=== Section Start ===
(* ===== verification/BitIntSpec.v ===== *)
(** * What the [_BitInt] run time promises

    The compiler keeps every wide [_BitInt] object in memory and calls the library of
    [BitInt] with the addresses of the operands and of the result. [bi_ins] is one
    such call, over objects of a layout; its meaning on numbers is C's. The library
    is shown to refine it for whole sequences of calls, whatever operand a result
    shares its place with. *)
From stdpp Require Import base numbers list option.
From Stdlib Require Import ZArith Lia.
From S2P Require Import Prelude BitInt BitIntOps BitIntMul BitIntDiv.

Local Open Scope Z_scope.

(** An object: its place and its type, [bits] as the library takes it. *)
Record obj := Obj { addr : Z; bits : Z }.
Definition size (o : obj) : Z := Z.of_nat (nlimbs (bits o)).

(** The objects have a type and do not overlap. *)
Definition layout_ok (L : list obj) : Prop :=
  Forall (fun o => bits o <> 0 /\ width (bits o) < 2 ^ 63) L /\
  forall i j o p, L !! i = Some o -> L !! j = Some p -> i <> j ->
    addr o + size o <= addr p \/ addr p + size p <= addr o.

Inductive bi_un := UCopy | UNot | UNeg | UAddi (k : Z) | UShl (count : Z) | UShr (count : Z).
Inductive bi_bin := BAdd | BSub | BMul | BAnd | BOr | BXor | BDiv | BMod.

(** A call: the numbers are objects of the layout, the first the result. *)
Inductive bi_ins :=
| IUn (op : bi_un) (d a : nat)
| IBin (op : bi_bin) (d a b : nat)
| IFrom64 (d : nat) (v : Z) (sgn : bool)
| IExt (d a : nat).

(** ** The calls on memory *)

Definition call_un (op : bi_un) (d a bits : Z) : mem -> mem :=
  match op with
  | UCopy => __embcc_bi_copy d a bits
  | UNot => __embcc_bi_not d a bits
  | UNeg => __embcc_bi_neg d a bits
  | UAddi k => __embcc_bi_addi d a k bits
  | UShl n => __embcc_bi_shl d a n bits
  | UShr n => __embcc_bi_shr d a n bits
  end.
Definition call_bin (op : bi_bin) (d a b bits : Z) : mem -> mem :=
  match op with
  | BAdd => __embcc_bi_add d a b bits
  | BSub => __embcc_bi_sub d a b bits
  | BMul => __embcc_bi_mul d a b bits
  | BAnd => __embcc_bi_and d a b bits
  | BOr => __embcc_bi_or d a b bits
  | BXor => __embcc_bi_xor d a b bits
  | BDiv => __embcc_bi_div d a b bits
  | BMod => __embcc_bi_mod d a b bits
  end.

Definition no_obj : obj := Obj 0 0.
Definition call (L : list obj) (i : bi_ins) (m : mem) : mem :=
  let at_obj n := default no_obj (L !! n) in
  match i with
  | IUn op d a => call_un op (addr (at_obj d)) (addr (at_obj a)) (bits (at_obj d)) m
  | IBin op d a b => call_bin op (addr (at_obj d)) (addr (at_obj a)) (addr (at_obj b)) (bits (at_obj d)) m
  | IFrom64 d v sgn => __embcc_bi_from64 (addr (at_obj d)) v sgn (bits (at_obj d)) m
  | IExt d a => __embcc_bi_ext (addr (at_obj d)) (bits (at_obj d)) (addr (at_obj a)) (bits (at_obj a)) m
  end.

(** ** The calls on numbers: C's arithmetic in the object's type *)

Definition num_un (op : bi_un) (x : Z) : Z :=
  match op with
  | UCopy => x | UNot => Z.lnot x | UNeg => - x | UAddi k => x + k
  | UShl n => x * 2 ^ n | UShr n => x / 2 ^ n
  end.
(** [None]: undefined in C. *)
Definition num_bin (op : bi_bin) (x y : Z) : option Z :=
  match op with
  | BAdd => Some (x + y) | BSub => Some (x - y) | BMul => Some (x * y)
  | BAnd => Some (Z.land x y) | BOr => Some (Z.lor x y) | BXor => Some (Z.lxor x y)
  | BDiv => if y =? 0 then None else Some (Z.quot x y)
  | BMod => if y =? 0 then None else Some (Z.rem x y)
  end.

Definition set_num (env : nat -> Z) (d : nat) (x : Z) : nat -> Z :=
  fun n => if bool_decide (n = d) then x else env n.

(** The types an operation is called at. *)
Definition same_type (L : list obj) (d a : nat) : option Z :=
  o ← L !! d; p ← L !! a; if bits o =? bits p then Some (bits o) else None.
Definition in_range (op : bi_un) : bool :=
  match op with
  | UAddi k => (- 2 ^ 63 <=? k) && (k <? 2 ^ 63)
  | UShl n | UShr n => 0 <=? n
  | _ => true
  end.

Definition eval (L : list obj) (i : bi_ins) (env : nat -> Z) : option (nat -> Z) :=
  match i with
  | IUn op d a =>
      n ← same_type L d a; guard (in_range op);; Some (set_num env d (wrap n (num_un op (env a))))
  | IBin op d a b =>
      n ← same_type L d a; _ ← same_type L d b; z ← num_bin op (env a) (env b);
      Some (set_num env d (wrap n z))
  | IFrom64 d v sgn =>
      o ← L !! d; guard (0 <= v < 2 ^ 64);; Some (set_num env d (wrap (bits o) (if sgn then s64 v else v)))
  | IExt d a => o ← L !! d; p ← L !! a; Some (set_num env d (wrap (bits o) (env a)))
  end.
Fixpoint eval_all (L : list obj) (l : list bi_ins) (env : nat -> Z) : option (nat -> Z) :=
  match l with [] => Some env | i :: l => env ← eval L i env; eval_all L l env end.
Fixpoint call_all (L : list obj) (l : list bi_ins) (m : mem) : mem :=
  match l with [] => m | i :: l => call_all L l (call L i m) end.

(** ** The refinement *)

(** Every object of the layout holds its number. *)
Definition holds_all (L : list obj) (m : mem) (env : nat -> Z) : Prop :=
  forall n o, L !! n = Some o -> holds (bits o) m (addr o) (env n).

Section Refines.
Context (L : list obj) (HL : layout_ok L).

Lemma obj_typed n o : L !! n = Some o -> bits o <> 0 /\ width (bits o) < 2 ^ 63.
Proof using HL. intros E. exact (Forall_lookup_1 _ _ _ _ (proj1 HL) E). Qed.

Lemma objs_alias d a o p : L !! d = Some o -> L !! a = Some p ->
  apart (size o) (size p) (addr o) (addr p).
Proof using HL.
  intros Ed Ea. unfold apart. destruct (decide (d = a)) as [->|N]; [left; congruence|].
  destruct (proj2 HL d a o p Ed Ea N); lia.
Qed.

Lemma same_type_inv d a n : same_type L d a = Some n -> exists o p, L !! d = Some o /\ L !! a = Some p /\
  bits o = n /\ bits p = n /\ alias_ok (nlimbs n) (addr o) (addr p).
Proof using HL.
  unfold same_type. intros (o & Ed & E)%bind_Some. apply bind_Some in E as (p & Ea & E).
  destruct (Z.eqb_spec (bits o) (bits p)) as [B|]; [|done]. injection E as <-. exists o, p.
  split_and!; try done. pose proof (objs_alias d a o p Ed Ea) as A. unfold apart, size in A. rewrite <- B in A.
  unfold alias_ok. lia.
Qed.

(** A call that leaves a number in one object keeps the others. *)
Lemma holds_all_set d o x m m' env : L !! d = Some o -> holds_all L m env ->
  leaves (bits o) (addr o) x m m' -> holds_all L m' (set_num env d x).
Proof using HL.
  intros Ed Hm (Hx & F) n p En. unfold set_num. case_bool_decide as B.
  - subst n. congruence.
  - destruct (Hm n p En) as (Ew & U & V).
    assert (El : limbs m' (addr p) (nlimbs (bits p)) = limbs m (addr p) (nlimbs (bits p))).
    { apply limbs_ext. intros j Hj. apply F. destruct (proj2 HL n d p o En Ed B) as [|]; unfold size in *; lia. }
    unfold holds. by rewrite El.
Qed.

Lemma call_un_ok op n d a m x : n <> 0 -> width n < 2 ^ 63 -> alias_ok (nlimbs n) d a -> in_range op ->
  holds n m a x -> leaves n d (wrap n (num_un op x)) m (call_un op d a n m).
Proof.
  intros Hn Hw A R%Is_true_eq_true Hx. destruct op; simpl in *.
  - rewrite <- (proj1 Hx). by apply bi_copy_ok.
  - by apply bi_not_ok.
  - by apply bi_neg_ok.
  - apply bi_addi_ok; try done. unfold is_s. simpl. lia.
  - apply bi_shl_ok; try done. lia.
  - apply bi_shr_ok; try done. lia.
Qed.

Lemma call_bin_ok op n d a b m x y z : n <> 0 -> alias_ok (nlimbs n) d a -> alias_ok (nlimbs n) d b ->
  holds n m a x -> holds n m b y -> num_bin op x y = Some z -> leaves n d (wrap n z) m (call_bin op d a b n m).
Proof.
  intros Hn A B Hx Hy E.
  assert (bits_op : forall op fb, fb false false = false ->
    (forall x y k, Z.testbit (op x y) k = fb (Z.testbit x k) (Z.testbit y k)) ->
    leaves n d (wrap n (op x y)) m (for_up (nlimbs n) 0 (fun i m => upd m (d + i) (op (m (a + i)) (m (b + i)))) m)).
  { intros f fb H0 Hf. rewrite <- (wrap_op n Hn f fb H0 Hf x y (proj1 Hx) (proj1 Hy)). by apply (bitwise_ok n Hn f fb). }
  destruct op; simpl in *; try (injection E as <-).
  - by apply bi_add_ok.
  - by apply bi_sub_ok.
  - by apply bi_mul_ok.
  - by apply (bits_op Z.land andb eq_refl Z.land_spec).
  - by apply (bits_op Z.lor orb eq_refl Z.lor_spec).
  - by apply (bits_op Z.lxor xorb eq_refl Z.lxor_spec).
  - destruct (Z.eqb_spec y 0); [done|]. injection E as <-. by apply (divmod_ok n Hn d a b m x y false).
  - destruct (Z.eqb_spec y 0); [done|]. injection E as <-. by apply (divmod_ok n Hn d a b m x y true).
Qed.

Lemma call_refines i m env env' : holds_all L m env -> eval L i env = Some env' -> holds_all L (call L i m) env'.
Proof using HL.
  intros Hm E. destruct i as [op d a | op d a b | d v sgn | d a]; simpl in E.
  - apply bind_Some in E as (n & T & E). case_guard as R; [|done]. injection E as <-.
    destruct (same_type_inv d a n T) as (o & p & Ed & Ea & <- & Ep & A). destruct (obj_typed d o Ed).
    apply (holds_all_set d o _ m); [done | done |]. simpl. rewrite Ed, Ea. simpl.
    apply call_un_ok; try done. rewrite <- Ep. by apply Hm.
  - apply bind_Some in E as (n & T & E). apply bind_Some in E as (n' & T' & E).
    apply bind_Some in E as (z & Ez & E). injection E as <-.
    destruct (same_type_inv d a n T) as (o & p & Ed & Ea & <- & Ep & A).
    destruct (same_type_inv d b n' T') as (o' & q & Ed' & Eb & <- & Eq & B).
    rewrite Ed in Ed'. injection Ed' as <-. destruct (obj_typed d o Ed).
    apply (holds_all_set d o _ m); [done | done |]. simpl. rewrite Ed, Ea, Eb. simpl.
    apply (call_bin_ok op _ _ _ _ m (env a) (env b)); try done; [rewrite <- Ep | rewrite <- Eq]; by apply Hm.
  - apply bind_Some in E as (o & Ed & E). case_guard as R; [|done]. injection E as <-.
    destruct (obj_typed d o Ed). apply (holds_all_set d o _ m); [done | done |]. simpl. rewrite Ed. simpl.
    by apply bi_from64_ok.
  - apply bind_Some in E as (o & Ed & E). apply bind_Some in E as (p & Ea & E). injection E as <-.
    destruct (obj_typed d o Ed), (obj_typed a p Ea). apply (holds_all_set d o _ m); [done | done |].
    simpl. rewrite Ed, Ea. simpl. apply bi_ext_ok; try done; [by apply (objs_alias d a) | by apply Hm].
Qed.
End Refines.

(** C4: The [_BitInt] run-time library implements C's arithmetic: for any objects of
    any widths laid out without overlap, and any sequence of library calls on them
    (copies, sums, differences, products, quotients, remainders, bitwise operations,
    negation, shifts, conversions from integers and between [_BitInt] types), with
    results sharing operands in any way, if memory holds the objects' numbers before,
    and no division is by zero, then afterwards it holds the numbers C computes,
    each reduced to its object's type and in normal form. *)
Theorem bitint_refines L l m env env' : layout_ok L -> holds_all L m env ->
  eval_all L l env = Some env' -> holds_all L (call_all L l m) env'.
Proof.
  intros HL. revert m env. induction l as [|i l IH]; intros m env Hm E; simpl in *; [by injection E as <-|].
  apply bind_Some in E as (env1 & E1 & E). apply (IH _ env1); [|done]. by apply (call_refines L HL i m env).
Qed.

(** Three objects: two [unsigned _BitInt(200)] and a [_BitInt(100)], all zero. *)
Definition demo_layout : list obj := [Obj 0 200; Obj 4 200; Obj 8 (-100)].
Definition demo_calls : list bi_ins :=
  [IFrom64 0 7 false; IUn UNeg 0 0; IFrom64 1 1000 false; IBin BMul 1 1 0; IBin BDiv 0 0 1;
   IUn (UShl 3) 1 0; IExt 2 1].
Lemma bitint_refines_witness : exists env', eval_all demo_layout demo_calls (fun _ => 0) = Some env' /\
  holds_all demo_layout (call_all demo_layout demo_calls (fun _ => 0)) env'.
Proof.
  destruct (eval_all demo_layout demo_calls (fun _ => 0)) as [env'|] eqn:E; [|vm_compute in E; discriminate E].
  exists env'. split; [done|]. apply (bitint_refines demo_layout demo_calls (fun _ => 0) (fun _ => 0)); [..|done].
  - clear E. split.
    + repeat constructor; simpl; (done || lia).
    + intros [|[|[|i]]] [|[|[|j]]] o p Ho Hp N; simpl in *; simplify_eq; simpl; vm_compute;
        (by left) || (by right) || (left; discriminate) || (right; discriminate).
  - clear E. intros [|[|[|n]]] o Ho; simpl in Ho; simplify_eq; (split; [done | split; [repeat constructor; unfold is_u; lia | done]]).
Defined.

Lemma bitint_to64_low n a m x : n <> 0 -> holds n m a x -> __embcc_bi_to64 a n m = u64 x.
Proof.
  intros Hn Hx. pose proof (holds_limbs n m a x Hx) as HU. destruct (holds_full n Hn m a x Hx) as (k & E).
  pose proof (width_K n Hn) as Hw. destruct (nlimbs n) as [|k'] eqn:EK; [lia|].
  cbn [limbs val] in HU, E. apply Forall_cons_1 in HU as [Hm _]. rewrite pow_W_S in E. unfold __embcc_bi_to64.
  rewrite <- (u64_id (m a)) by apply Hm. apply uwrap_proper.
  exists (k * 2 ^ (64 * Z.of_nat k') - val (limbs m (a + 1) k')). lia.
Qed.

(** Comparison, truth and the low word of a [_BitInt]: [__embcc_bi_cmp] orders the
    numbers (negative ones below the others in a signed type), [__embcc_bi_test] is
    whether the number is not zero and [__embcc_bi_to64] its low 64 bits, at every
    width and signedness. *)
Theorem bitint_queries n m a b x y : n <> 0 -> holds n m a x -> holds n m b y ->
  __embcc_bi_cmp a b n m = (match x ?= y with Lt => -1 | Eq => 0 | Gt => 1 end) /\
  __embcc_bi_test a n m = b2z (negb (x =? 0)) /\
  __embcc_bi_to64 a n m = u64 x.
Proof.
  intros Hn Hx Hy. split_and!.
  - rewrite (bi_cmp_ok n Hn a b m x y Hx Hy). unfold cmp3.
    destruct (Z.compare_spec x y), (Z.ltb_spec x y), (Z.eqb_spec x y); done || lia.
  - rewrite (bi_test_ok n Hn a m x Hx). by destruct (x =? 0).
  - by apply bitint_to64_low.
Qed.

Lemma bitint_queries_witness : __embcc_bi_cmp 0 2 (-65) (fun p => if p <? 2 then 2 ^ 64 - 1 else 0) = -1 /\
  __embcc_bi_test 0 (-65) (fun p => if p <? 2 then 2 ^ 64 - 1 else 0) = 1 /\
  __embcc_bi_to64 0 (-65) (fun p => if p <? 2 then 2 ^ 64 - 1 else 0) = 2 ^ 64 - 1.
Proof.
  apply (bitint_queries (-65) (fun p => if p <? 2 then 2 ^ 64 - 1 else 0) 0 2 (-1) 0); [done|..];
    (split; [done | split; [|done]]); repeat apply Forall_cons_2; try apply Forall_nil_2; unfold is_u; simpl; lia.
Defined.

(** Widening is lossless: an object converted to a type at least as wide (and able to
    hold its sign), then back to its own, is the object's number again; and a 64-bit
    word put in a type of 64 bits or more is read back whole. *)
Theorem bitint_widen_back n w m a d e x v : n <> 0 -> w <> 0 -> width n <= width w ->
  holds n m a x ->
  apart (Z.of_nat (nlimbs w)) (Z.of_nat (nlimbs n)) d a ->
  apart (Z.of_nat (nlimbs n)) (Z.of_nat (nlimbs w)) e d ->
  is_u 64 v -> 64 <= width w ->
  holds n (__embcc_bi_ext e n d w (__embcc_bi_ext d w a n m)) e x /\
  forall sgn, __embcc_bi_to64 d w (__embcc_bi_from64 d v sgn w m) = v.
Proof.
  intros Hn Hw HW Hx A1 A2 Hv H64. split.
  - destruct (bi_ext_ok w n d a m x Hw Hn A1 Hx) as (H1 & _).
    destruct (bi_ext_ok n w e d _ _ Hn Hw A2 H1) as (H2 & _).
    replace x with (wrap n (wrap w x)); [done|]. rewrite (proj1 Hx) at 2. apply wrap_cong; [done|].
    apply (eqw_weaken (width w)); [pose proof (width_K n Hn); lia | by apply wrap_eqw].
  - intros sgn. destruct (bi_from64_ok w Hw d v sgn m Hv) as (H1 & _).
    rewrite (bitint_to64_low w d _ _ Hw H1).
    transitivity (u64 v); [|by apply u64_id]. apply uwrap_proper.
    transitivity (if sgn then s64 v else v); [|destruct sgn; [apply eqw_swrap; lia | done]].
    apply (eqw_weaken (width w)); [lia | by apply wrap_eqw].
Qed.

Lemma bitint_widen_back_witness :
  let m := fun p : Z => if p <? 2 then 2 ^ 64 - 5 else 0 in
  holds (-70) (__embcc_bi_ext 0 (-70) 2 (-130) (__embcc_bi_ext 2 (-130) 0 (-70) m)) 0
    (wrap (-70) (val [2 ^ 64 - 5; 2 ^ 64 - 5])) /\
  forall sgn, __embcc_bi_to64 2 (-130) (__embcc_bi_from64 2 9 sgn (-130) m) = 9.
Proof.
  intros m. apply (bitint_widen_back (-70) (-130) m 0 2 0 _ 9).
  - discriminate.
  - discriminate.
  - by vm_compute.
  - split; [vm_compute; reflexivity | split; [|vm_compute; reflexivity]].
    repeat apply Forall_cons_2; [by vm_compute | by vm_compute | apply Forall_nil_2].
  - right. left. by vm_compute.
  - right. right. by vm_compute.
  - by vm_compute.
  - by vm_compute.
Defined.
=== Section End ===
#### [TASK DESCRIPTION]
The answer is the lines above between the line holding "(Z.rem x y)" and the line holding "Definition holds_all (L", inclusive, each written out exactly, and no others.

#### [FINAL ANSWER]
  | BMod => if y =? 0 then None else Some (Z.rem x y)
  end.

Definition set_num (env : nat -> Z) (d : nat) (x : Z) : nat -> Z :=
  fun n => if bool_decide (n = d) then x else env n.

(** The types an operation is called at. *)
Definition same_type (L : list obj) (d a : nat) : option Z :=
  o ← L !! d; p ← L !! a; if bits o =? bits p then Some (bits o) else None.
Definition in_range (op : bi_un) : bool :=
  match op with
  | UAddi k => (- 2 ^ 63 <=? k) && (k <? 2 ^ 63)
  | UShl n | UShr n => 0 <=? n
  | _ => true
  end.

Definition eval (L : list obj) (i : bi_ins) (env : nat -> Z) : option (nat -> Z) :=
  match i with
  | IUn op d a =>
      n ← same_type L d a; guard (in_range op);; Some (set_num env d (wrap n (num_un op (env a))))
  | IBin op d a b =>
      n ← same_type L d a; _ ← same_type L d b; z ← num_bin op (env a) (env b);
      Some (set_num env d (wrap n z))
  | IFrom64 d v sgn =>
      o ← L !! d; guard (0 <= v < 2 ^ 64);; Some (set_num env d (wrap (bits o) (if sgn then s64 v else v)))
  | IExt d a => o ← L !! d; p ← L !! a; Some (set_num env d (wrap (bits o) (env a)))
  end.
Fixpoint eval_all (L : list obj) (l : list bi_ins) (env : nat -> Z) : option (nat -> Z) :=
  match l with [] => Some env | i :: l => env ← eval L i env; eval_all L l env end.
Fixpoint call_all (L : list obj) (l : list bi_ins) (m : mem) : mem :=
  match l with [] => m | i :: l => call_all L l (call L i m) end.

(** ** The refinement *)

(** Every object of the layout holds its number. *)
Definition holds_all (L : list obj) (m : mem) (env : nat -> Z) : Prop :=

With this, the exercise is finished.